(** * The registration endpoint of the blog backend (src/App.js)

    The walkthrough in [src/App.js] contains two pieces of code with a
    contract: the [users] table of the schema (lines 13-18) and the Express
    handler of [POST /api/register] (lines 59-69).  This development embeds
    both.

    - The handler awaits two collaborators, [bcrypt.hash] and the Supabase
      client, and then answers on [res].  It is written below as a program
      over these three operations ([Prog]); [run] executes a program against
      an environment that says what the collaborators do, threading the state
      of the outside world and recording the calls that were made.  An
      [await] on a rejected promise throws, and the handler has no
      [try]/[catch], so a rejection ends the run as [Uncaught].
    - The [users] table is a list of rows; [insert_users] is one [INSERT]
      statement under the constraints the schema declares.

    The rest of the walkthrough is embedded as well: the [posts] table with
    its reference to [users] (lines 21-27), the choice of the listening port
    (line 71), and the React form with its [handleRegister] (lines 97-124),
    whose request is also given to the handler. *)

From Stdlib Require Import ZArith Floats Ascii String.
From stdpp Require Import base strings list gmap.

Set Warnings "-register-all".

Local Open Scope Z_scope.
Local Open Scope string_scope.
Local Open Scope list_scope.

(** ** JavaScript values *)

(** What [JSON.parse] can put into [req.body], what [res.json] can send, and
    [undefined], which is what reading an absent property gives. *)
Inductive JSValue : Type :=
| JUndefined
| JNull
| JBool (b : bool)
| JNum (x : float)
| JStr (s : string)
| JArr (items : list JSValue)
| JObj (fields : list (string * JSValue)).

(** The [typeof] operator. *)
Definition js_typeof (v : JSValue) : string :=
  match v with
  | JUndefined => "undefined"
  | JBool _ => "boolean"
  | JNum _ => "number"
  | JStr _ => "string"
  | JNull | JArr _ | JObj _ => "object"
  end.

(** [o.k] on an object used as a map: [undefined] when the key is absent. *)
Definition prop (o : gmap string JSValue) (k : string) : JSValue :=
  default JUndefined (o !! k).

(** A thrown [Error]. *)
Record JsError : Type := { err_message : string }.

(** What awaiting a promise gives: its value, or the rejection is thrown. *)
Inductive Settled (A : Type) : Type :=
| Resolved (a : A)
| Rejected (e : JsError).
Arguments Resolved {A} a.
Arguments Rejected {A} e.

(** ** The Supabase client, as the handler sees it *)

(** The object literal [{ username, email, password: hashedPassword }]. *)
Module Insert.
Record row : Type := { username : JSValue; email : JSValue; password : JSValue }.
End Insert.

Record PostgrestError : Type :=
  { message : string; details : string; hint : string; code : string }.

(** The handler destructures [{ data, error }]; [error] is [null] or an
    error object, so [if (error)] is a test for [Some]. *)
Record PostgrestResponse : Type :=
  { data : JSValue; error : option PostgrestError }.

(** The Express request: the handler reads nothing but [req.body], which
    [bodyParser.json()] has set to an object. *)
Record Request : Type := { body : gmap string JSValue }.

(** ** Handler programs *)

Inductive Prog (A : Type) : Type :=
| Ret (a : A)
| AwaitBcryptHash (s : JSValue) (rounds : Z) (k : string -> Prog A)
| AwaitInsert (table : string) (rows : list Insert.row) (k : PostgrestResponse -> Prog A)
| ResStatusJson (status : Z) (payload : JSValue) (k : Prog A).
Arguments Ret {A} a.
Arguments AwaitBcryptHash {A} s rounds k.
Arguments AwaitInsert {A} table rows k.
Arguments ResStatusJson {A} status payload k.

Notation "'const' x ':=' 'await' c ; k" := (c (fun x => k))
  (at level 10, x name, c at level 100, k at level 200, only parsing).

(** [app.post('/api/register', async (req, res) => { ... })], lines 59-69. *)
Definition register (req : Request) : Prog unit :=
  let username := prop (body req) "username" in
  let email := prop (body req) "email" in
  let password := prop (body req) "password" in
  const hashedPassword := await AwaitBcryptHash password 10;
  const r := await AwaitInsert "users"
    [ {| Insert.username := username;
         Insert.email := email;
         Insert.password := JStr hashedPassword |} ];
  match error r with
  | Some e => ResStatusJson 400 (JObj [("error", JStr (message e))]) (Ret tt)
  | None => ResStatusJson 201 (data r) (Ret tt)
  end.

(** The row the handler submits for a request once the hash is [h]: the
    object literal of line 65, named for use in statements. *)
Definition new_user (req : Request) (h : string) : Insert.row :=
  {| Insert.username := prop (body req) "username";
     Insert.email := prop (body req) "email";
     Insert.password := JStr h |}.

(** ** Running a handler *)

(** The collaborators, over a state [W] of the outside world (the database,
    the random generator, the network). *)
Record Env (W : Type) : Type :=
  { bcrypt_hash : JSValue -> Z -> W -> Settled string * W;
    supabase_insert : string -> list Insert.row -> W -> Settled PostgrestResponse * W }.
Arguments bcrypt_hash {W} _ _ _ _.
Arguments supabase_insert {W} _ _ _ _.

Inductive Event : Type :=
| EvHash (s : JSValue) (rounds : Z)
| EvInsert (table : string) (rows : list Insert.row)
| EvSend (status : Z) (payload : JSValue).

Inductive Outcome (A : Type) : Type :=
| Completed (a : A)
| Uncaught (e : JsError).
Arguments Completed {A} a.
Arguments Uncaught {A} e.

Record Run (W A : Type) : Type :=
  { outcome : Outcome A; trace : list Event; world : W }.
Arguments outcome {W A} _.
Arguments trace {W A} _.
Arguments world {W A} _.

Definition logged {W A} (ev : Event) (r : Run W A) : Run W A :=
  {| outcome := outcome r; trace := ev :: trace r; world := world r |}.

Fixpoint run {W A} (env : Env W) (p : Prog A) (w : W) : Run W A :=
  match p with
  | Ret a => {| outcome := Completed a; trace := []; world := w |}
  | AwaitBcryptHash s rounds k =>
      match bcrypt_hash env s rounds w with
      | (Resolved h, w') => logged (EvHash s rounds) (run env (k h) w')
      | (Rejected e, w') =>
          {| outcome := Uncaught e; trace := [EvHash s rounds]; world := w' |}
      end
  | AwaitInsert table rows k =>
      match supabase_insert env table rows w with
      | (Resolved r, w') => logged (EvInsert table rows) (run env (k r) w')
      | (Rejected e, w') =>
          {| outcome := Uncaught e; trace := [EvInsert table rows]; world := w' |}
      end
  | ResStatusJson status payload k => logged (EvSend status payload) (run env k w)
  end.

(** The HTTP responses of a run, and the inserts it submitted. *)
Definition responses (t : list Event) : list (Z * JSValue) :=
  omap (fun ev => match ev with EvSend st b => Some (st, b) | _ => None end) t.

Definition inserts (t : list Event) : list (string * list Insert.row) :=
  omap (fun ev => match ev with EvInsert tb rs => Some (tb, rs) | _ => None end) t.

**Problem requirements**
Output the records above, each one exactly, with none left out.

**Response to this task**
(** * The registration endpoint of the blog backend (src/App.js)

    The walkthrough in [src/App.js] contains two pieces of code with a
    contract: the [users] table of the schema (lines 13-18) and the Express
    handler of [POST /api/register] (lines 59-69).  This development embeds
    both.

    - The handler awaits two collaborators, [bcrypt.hash] and the Supabase
      client, and then answers on [res].  It is written below as a program
      over these three operations ([Prog]); [run] executes a program against
      an environment that says what the collaborators do, threading the state
      of the outside world and recording the calls that were made.  An
      [await] on a rejected promise throws, and the handler has no
      [try]/[catch], so a rejection ends the run as [Uncaught].
    - The [users] table is a list of rows; [insert_users] is one [INSERT]
      statement under the constraints the schema declares.

    The rest of the walkthrough is embedded as well: the [posts] table with
    its reference to [users] (lines 21-27), the choice of the listening port
    (line 71), and the React form with its [handleRegister] (lines 97-124),
    whose request is also given to the handler. *)

From Stdlib Require Import ZArith Floats Ascii String.
From stdpp Require Import base strings list gmap.

Set Warnings "-register-all".

Local Open Scope Z_scope.
Local Open Scope string_scope.
Local Open Scope list_scope.

(** ** JavaScript values *)

(** What [JSON.parse] can put into [req.body], what [res.json] can send, and
    [undefined], which is what reading an absent property gives. *)
Inductive JSValue : Type :=
| JUndefined
| JNull
| JBool (b : bool)
| JNum (x : float)
| JStr (s : string)
| JArr (items : list JSValue)
| JObj (fields : list (string * JSValue)).

(** The [typeof] operator. *)
Definition js_typeof (v : JSValue) : string :=
  match v with
  | JUndefined => "undefined"
  | JBool _ => "boolean"
  | JNum _ => "number"
  | JStr _ => "string"
  | JNull | JArr _ | JObj _ => "object"
  end.

(** [o.k] on an object used as a map: [undefined] when the key is absent. *)
Definition prop (o : gmap string JSValue) (k : string) : JSValue :=
  default JUndefined (o !! k).

(** A thrown [Error]. *)
Record JsError : Type := { err_message : string }.

(** What awaiting a promise gives: its value, or the rejection is thrown. *)
Inductive Settled (A : Type) : Type :=
| Resolved (a : A)
| Rejected (e : JsError).
Arguments Resolved {A} a.
Arguments Rejected {A} e.

(** ** The Supabase client, as the handler sees it *)

(** The object literal [{ username, email, password: hashedPassword }]. *)
Module Insert.
Record row : Type := { username : JSValue; email : JSValue; password : JSValue }.
End Insert.

Record PostgrestError : Type :=
  { message : string; details : string; hint : string; code : string }.

(** The handler destructures [{ data, error }]; [error] is [null] or an
    error object, so [if (error)] is a test for [Some]. *)
Record PostgrestResponse : Type :=
  { data : JSValue; error : option PostgrestError }.

(** The Express request: the handler reads nothing but [req.body], which
    [bodyParser.json()] has set to an object. *)
Record Request : Type := { body : gmap string JSValue }.

(** ** Handler programs *)

Inductive Prog (A : Type) : Type :=
| Ret (a : A)
| AwaitBcryptHash (s : JSValue) (rounds : Z) (k : string -> Prog A)
| AwaitInsert (table : string) (rows : list Insert.row) (k : PostgrestResponse -> Prog A)
| ResStatusJson (status : Z) (payload : JSValue) (k : Prog A).
Arguments Ret {A} a.
Arguments AwaitBcryptHash {A} s rounds k.
Arguments AwaitInsert {A} table rows k.
Arguments ResStatusJson {A} status payload k.

Notation "'const' x ':=' 'await' c ; k" := (c (fun x => k))
  (at level 10, x name, c at level 100, k at level 200, only parsing).

(** [app.post('/api/register', async (req, res) => { ... })], lines 59-69. *)
Definition register (req : Request) : Prog unit :=
  let username := prop (body req) "username" in
  let email := prop (body req) "email" in
  let password := prop (body req) "password" in
  const hashedPassword := await AwaitBcryptHash password 10;
  const r := await AwaitInsert "users"
    [ {| Insert.username := username;
         Insert.email := email;
         Insert.password := JStr hashedPassword |} ];
  match error r with
  | Some e => ResStatusJson 400 (JObj [("error", JStr (message e))]) (Ret tt)
  | None => ResStatusJson 201 (data r) (Ret tt)
  end.

(** The row the handler submits for a request once the hash is [h]: the
    object literal of line 65, named for use in statements. *)
Definition new_user (req : Request) (h : string) : Insert.row :=
  {| Insert.username := prop (body req) "username";
     Insert.email := prop (body req) "email";
     Insert.password := JStr h |}.

(** ** Running a handler *)

(** The collaborators, over a state [W] of the outside world (the database,
    the random generator, the network). *)
Record Env (W : Type) : Type :=
  { bcrypt_hash : JSValue -> Z -> W -> Settled string * W;
    supabase_insert : string -> list Insert.row -> W -> Settled PostgrestResponse * W }.
Arguments bcrypt_hash {W} _ _ _ _.
Arguments supabase_insert {W} _ _ _ _.

Inductive Event : Type :=
| EvHash (s : JSValue) (rounds : Z)
| EvInsert (table : string) (rows : list Insert.row)
| EvSend (status : Z) (payload : JSValue).

Inductive Outcome (A : Type) : Type :=
| Completed (a : A)
| Uncaught (e : JsError).
Arguments Completed {A} a.
Arguments Uncaught {A} e.

Record Run (W A : Type) : Type :=
  { outcome : Outcome A; trace : list Event; world : W }.
Arguments outcome {W A} _.
Arguments trace {W A} _.
Arguments world {W A} _.

Definition logged {W A} (ev : Event) (r : Run W A) : Run W A :=
  {| outcome := outcome r; trace := ev :: trace r; world := world r |}.

Fixpoint run {W A} (env : Env W) (p : Prog A) (w : W) : Run W A :=
  match p with
  | Ret a => {| outcome := Completed a; trace := []; world := w |}
  | AwaitBcryptHash s rounds k =>
      match bcrypt_hash env s rounds w with
      | (Resolved h, w') => logged (EvHash s rounds) (run env (k h) w')
      | (Rejected e, w') =>
          {| outcome := Uncaught e; trace := [EvHash s rounds]; world := w' |}
      end
  | AwaitInsert table rows k =>
      match supabase_insert env table rows w with
      | (Resolved r, w') => logged (EvInsert table rows) (run env (k r) w')
      | (Rejected e, w') =>
          {| outcome := Uncaught e; trace := [EvInsert table rows]; world := w' |}
      end
  | ResStatusJson status payload k => logged (EvSend status payload) (run env k w)
  end.

(** The HTTP responses of a run, and the inserts it submitted. *)
Definition responses (t : list Event) : list (Z * JSValue) :=
  omap (fun ev => match ev with EvSend st b => Some (st, b) | _ => None end) t.

Definition inserts (t : list Event) : list (string * list Insert.row) :=
  omap (fun ev => match ev with EvInsert tb rs => Some (tb, rs) | _ => None end) t.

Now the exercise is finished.